Given records START
Definition server_get_wal_receiver_status (sizes : list Z) (c : option link) : result (option (list (list Z))) :=
  if streq check_user "" then Done None
  else
    connected c None
      (let! auth := server_query_execute check_user check_user queries_wal_receiver_status in
       match auth with
       | None => io_ret None
       | Some _ =>
           let! r := read_query_multiple_columns_text sizes in
           let! _ := terminate in
           io_ret r
       end).
End queries.
(* ===== verification/MetricsFacts.v ===== *)
(** * Facts about the metrics

    The gauge of the waiting connections is exact as long as it is not cleared; the histogram
    counts every session in the buckets it belongs to; a page that is built is what the
    chunks say; and what the cache makes of it. *)

From Stdlib Require Import Ascii Sorted.
From stdpp Require Import pretty.
From S2P Require Import Prelude Wire Frames Message MessageFacts Text Config ConfFile Effects Pool Art ArtFacts ArtMap Scram ScramFacts Queries Health Metrics.

Local Open Scope Z_scope.

(** ** The gauge of the waiting connections *)

(** A process that does not wait, one that waits, and one that has loaded the counter to subtract from
    it. *)
Inductive waiter := W_out | W_in | W_loaded (v : Z).

Definition waits (w : waiter) : bool := match w with W_out => false | _ => true end.

(** The atomic steps of [pgagroal_prometheus_connection_awaiting] and [_unawaiting] for the total. *)
Inductive wait_step : counters * list waiter -> counters * list waiter -> Prop :=
| wait_enters p ws i : ws !! i = Some W_out -> wait_step (p, ws) (fetch_add P_connections_awaiting_total 1 p, <[i := W_in]> ws)
| wait_loads p ws i : ws !! i = Some W_in -> wait_step (p, ws) (p, <[i := W_loaded (p P_connections_awaiting_total)]> ws)
| wait_leaves p ws i v : ws !! i = Some (W_loaded v) ->
    wait_step (p, ws) (if 0 <? v then fetch_sub P_connections_awaiting_total 1 p else p, <[i := W_out]> ws)
| wait_other p ws c n : c <> P_connections_awaiting_total -> wait_step (p, ws) (fetch_add c n p, ws).

(** The same with [pgagroal_prometheus_clear]. *)
Inductive wait_or_clear : counters * list waiter -> counters * list waiter -> Prop :=
| wc_step s s' : wait_step s s' -> wait_or_clear s s'
| wc_clear p ws port max : wait_or_clear (p, ws) (prometheus_clear port max p, ws).

Definition waiting (ws : list waiter) : nat := length (List.filter waits ws).

Definition gauge_ok (s : counters * list waiter) : Prop :=
  s.1 P_connections_awaiting_total = Z.of_nat (waiting s.2) /\ Forall (fun w => forall v, w = W_loaded v -> 0 < v) s.2.

Lemma waiting_insert (ws : list waiter) (i : nat) (w w' : waiter) :
  ws !! i = Some w -> (waiting (<[i := w']> ws) + (if waits w then 1 else 0) = waiting ws + (if waits w' then 1 else 0))%nat.
Proof.
  intros H. unfold waiting. rewrite insert_take_drop by (by apply lookup_lt_Some in H).
  rewrite <- (take_drop_middle ws i w H) at 3. rewrite !List.filter_app, !length_app. cbn [List.filter].
  destruct (waits w), (waits w'); cbn [length]; lia.
Qed.
Lemma wpg_reuse_loop (l : list nat) :
  (forall i, i ∈ l -> slot_ok cfg i) ->
  wpg idle (reuse_loop cfg self username database false best l) (acquired_post best idle).
Proof.
  induction l as [|i l IH]; intros Hl; [done|].
  assert (wpg idle (reuse_loop cfg self username database false best l) (acquired_post best idle))
    by (apply IH; intros j Hj; apply Hl; by right).
  cbn [reuse_loop]. apply wpg_bind, wpg_cas_free; [apply Hl; left|done|done|]. intros rule Hv.
  apply wpg_bind, (wpg_getconn i (-1) rule); [done|]. intros c _ Hrule. apply wpg_bind.
  destruct (slot_matches cfg username database best c) eqn:M; cbn [andb negb];
    [|by apply wpg_bind, wpg_store_free].
  unfold slot_matches in M. rewrite !Bool.andb_true_iff, Z.eqb_eq in M.
  destruct M as [[M _] _]. assert (rule = best) as -> by congruence.
  assert (forall b : bool, wpg (holding i (-1) best)
    (if b then
       inc <- increase_connections cfg best ;;
       if inc : bool then Ret (Acquired i) else act (StoreState i STATE_FREE) ;;; Ret Saturated
     else act (StoreState i STATE_FREE) ;;; reuse_loop cfg self username database false best l)
    (acquired_post best idle)) as Htail.
  { intros [|]; [|by apply wpg_bind, wpg_store_free].
    apply wpg_bind, wpg_increase; [|done]. apply wpg_bind, (wpg_store_free i best). done. }
  apply wpg_neutral_bind; [apply neutral_holds|]. intros [|]; [apply Htail|].
  apply neutral_wpg; [apply neutral_fetch|]. apply Htail.
Qed.

Lemma wpg_create_loop (l : list nat) :
  (forall i, i ∈ l -> slot_ok cfg i) ->
  wpg (Ghost None (tok best) None false None) (create_loop cfg best l)
    (acquired_post (-1) (Ghost None (tok best) None false None)).
Proof.
  induction l as [|i l IH]; intros Hl; [done|]. cbn [create_loop].
  apply wpg_bind, wpg_act. split_and!; [apply Hl; left|done|done| |].
  - apply IH. intros j Hj. apply Hl. by right.
  - apply wpg_bind, wpg_increase; [|done].
    apply wpg_bind, wpg_act. exists (-1), (-1). split_and!; [done|done|done|].
    apply wpg_bind, wpg_release_back. done.
Qed.

Lemma wpg_create_slot : wpg idle (create_slot cfg best) (acquired_post (-1) idle).
Proof.
  assert (wpg (Ghost None (tok best) None false None)
    (r <- create_loop cfg best (slots_up cfg) ;;
     match r with
     | NoSlot =>
         (when 0 <=? best do (act (FetchAddRuleBackend best (-1)) ;;; Ret tt)) ;;; Ret NoSlot
     | r => Ret r
     end) (acquired_post (-1) idle)) as Hcreate.
  { apply wpg_bind. eapply wpg_mono; [|apply wpg_create_loop; apply slots_up_ok].
    intros [i| |] g ->; [done|done|]. apply wpg_bind, wpg_release_back. done. }
  unfold create_slot. apply wpg_bind. unfold tok in Hcreate.
  destruct (0 <=? best) eqn:Eb; [|done].
  apply wpg_bind, wpg_act. left. split_and!; [done|by apply rule_valid|done|done|done| |]; intros v Hv.
  - replace (_ <=? v) with false by (symmetry; bool_prop; lia). done.
  - replace (_ <=? v) with true by (symmetry; bool_prop; lia).
    apply wpg_bind, wpg_act. right; right. by split_and!.
Qed.

(** What the process holds at the labels of [pgagroal_get_connection]. *)
Definition attempt_post (a : attempt) (g : ghost) : Prop :=
  match a with
  | Success i => g = holding i (p_pid self) best
  | GotoRetry _ true | GotoError _ => g = Ghost None None None true (tok best)
  | _ => g = idle
  end.

Lemma holding_self (i : nat) :
  holding i (p_pid self) best = Ghost (Some (i, p_pid self, best)) (tok best) None true (tok best).
Proof. unfold holding. by rewrite (proj2 (Z.eqb_neq _ _) Hpid). Qed.

Lemma wpg_undo_slot (i : nat) (Q : unit -> ghost -> Prop) :
  Q tt (Ghost None None None true (tok best)) ->
  wpg (holding i (p_pid self) best) (undo_slot best i) Q.
Proof.
  intros HQ. rewrite holding_self. unfold undo_slot. apply wpg_bind, wpg_release_back.
  apply wpg_bind, wpg_act. exists (p_pid self), best, (-1), (-1).
  split_and!; try done. { unfold PoolConc.rule_or_none, number_of_limits. lia. }
  apply wpg_act. exists (-1), (-1). by split_and!.
Qed.

Lemma wpg_establish (i : nat) :
  wpg (holding i (p_pid self) best) (establish cfg username database best i) attempt_post.
Proof.
  unfold establish. apply wpg_neutral_bind; [apply neutral_get_primary|]. intros [server|].
  - cbv zeta. apply wpg_neutral_bind; [by solve_neutral|]. intros [fd|].
    + apply wpg_bind, (wpg_setconn_same i (p_pid self) best); [done|done|done|].
      apply wpg_bind, wpg_act. exists (p_pid self), best. by split_and!.
    + apply wpg_bind, wpg_undo_slot. do 2 (apply wpg_bind, wpg_sys; intros _).
      case_if; [|done]. apply wpg_neutral_bind; [apply neutral_force_failover|]. intros _.
      apply wpg_bind, wpg_sys. done.
  - apply wpg_bind, wpg_undo_slot, wpg_bind, wpg_sys. done.
Qed.

Lemma wpg_verify (i : nat) :
  wpg (holding i (p_pid self) best) (verify cfg self false i) attempt_post.
Proof.
  unfold verify. apply wpg_neutral_bind; [by solve_neutral|]. intros c.
  apply wpg_bind, wpg_sys. intros valid. rewrite Bool.andb_false_r.
  apply wpg_neutral_bind; [by solve_neutral|]. intros [|]; [|done].
  apply wpg_bind, wpg_sys. intros _. apply wpg_bind.
  eapply wpg_mono; [|by apply wpg_kill]. intros status g ->.
  apply wpg_neutral_bind; [apply neutral_prefill|]. intros _. case_if; done.
Qed.

Lemma wpg_attempt :
  wpg idle (attempt_connection cfg self username database reuse false best) attempt_post.
Proof.
  assert (forall i rule (b : bool),
    wpg (Ghost (Some (i, -1, rule)) (tok best) None true (tok best))
      (act (SetConn i (fun c => set_c_pid (p_pid self) (set_c_limit_rule best c))) ;;;
       if b then establish cfg username database best i else verify cfg self false i)
      attempt_post) as Hset.
  { intros i rule b. apply wpg_bind, wpg_act.
    exists (-1), rule, (p_pid self), best. split_and!; [done|done|done|].
    cbn [g_back g_over g_act g_ract]. rewrite <- holding_self.
    destruct b; [apply wpg_establish|apply wpg_verify]. }
  unfold attempt_connection. apply wpg_neutral_bind; [by solve_neutral|]. intros connections.
  case_if; [done|]. apply wpg_bind.
  eapply (wpg_mono _ _ _ (acquired_post best idle)).
  - intros [i| |] g ->; cbn [negb].
    + apply wpg_bind. apply Hset.
    + apply wpg_bind. done.
    + apply wpg_bind, wpg_bind. eapply wpg_mono; [|apply wpg_create_slot].
      intros [i| |] g ->; [apply Hset|done|done].
  - destruct reuse; [|done]. apply wpg_reuse_loop. apply slots_up_ok.
Qed.
(** * The directory engine of the TNFS daemon

    A shallow embedding of [directory.c] of tnfsd: path resolution,
    directory-handle allocation, directory loading (filter, glob, merge
    sort), the READDIRX paginator and SEEKDIR/TELLDIR, followed by the
    properties of the natural-language specification that concern them.

    Conventions of the embedding.
    - A C string is the list of its characters before the terminator.
    - Fixed-width integers are values of [Z]; every conversion that can
      lose bits in the C code is written out.
    - A pointer to a node of a singly linked list is the chain that starts
      at that node, and the null pointer is the empty chain.  Two pointers
      into one chain are equal exactly when the chains they head are equal,
      since two different suffixes of a list have different lengths.
    - A handler takes the session and the payload of the request and
      returns the new session together with the replies handed to
      [tnfs_send], in order; an array access outside its bounds, or a null
      pointer handed to the C library, is the outcome [Fault]. *)

From Stdlib Require Import ZArith Lia Ascii String DecimalString Sorted Permutation.
From stdpp Require Import base list strings.
From Equations Require Import Equations.
(** * Compute tasks of the Octavia controller worker (v2)

    A shallow embedding of
    [octavia/controller/worker/v2/tasks/compute_tasks.py] and the
    properties of its compensable tasks: instance create and revert,
    bulk teardown, the readiness poller and the server-group tasks.

    The tasks are methods that talk to three collaborators: the compute
    driver ([self.compute]), the build rate limit ([self.rate_limit]) and
    the load balancer repository; they also call two module functions
    that may raise, [db_apis.get_session] and [time.sleep].  They are
    embedded as computations in a state-and-exception monad.  The state holds the store of Python
    dictionaries reachable from the arguments, the chronological trace of
    every call made to a collaborator, and the state of the rate limit. *)

From Stdlib Require Import ZArith List String Lia.
From stdpp Require Import gmap strings list fin_maps.

Import ListNotations.
Open Scope Z_scope.
Open Scope string_scope.

(** ** Python values *)

(** Exceptions that travel through the tasks.  The first two are raised
    by the module itself, the next three by the interpreter (a missing
    key, an attribute of [None], a sleep of negative length); the last
    stands for whatever a collaborator raises ([except Exception] catches
    every one of them). *)
Inductive exn : Type :=
| ComputeBuildException (fault : option string)
| ComputeWaitTimeoutException (id : string)
| KeyError (key : string)
| AttributeError (what : string)
| ValueError (what : string)
| CollaboratorError (what : string).

(** What a call gives back: a value, or a raised exception. *)
Inductive outcome (A : Type) : Type :=
| Returns (a : A)
| Raises (e : exn).
Arguments Returns {A} a.
Arguments Raises {A} e.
Given records END
■ **Exercise aim**
Count the lines in the entries above where the string "waiter" shows up, and give that number only.

■ **Expected answer**
7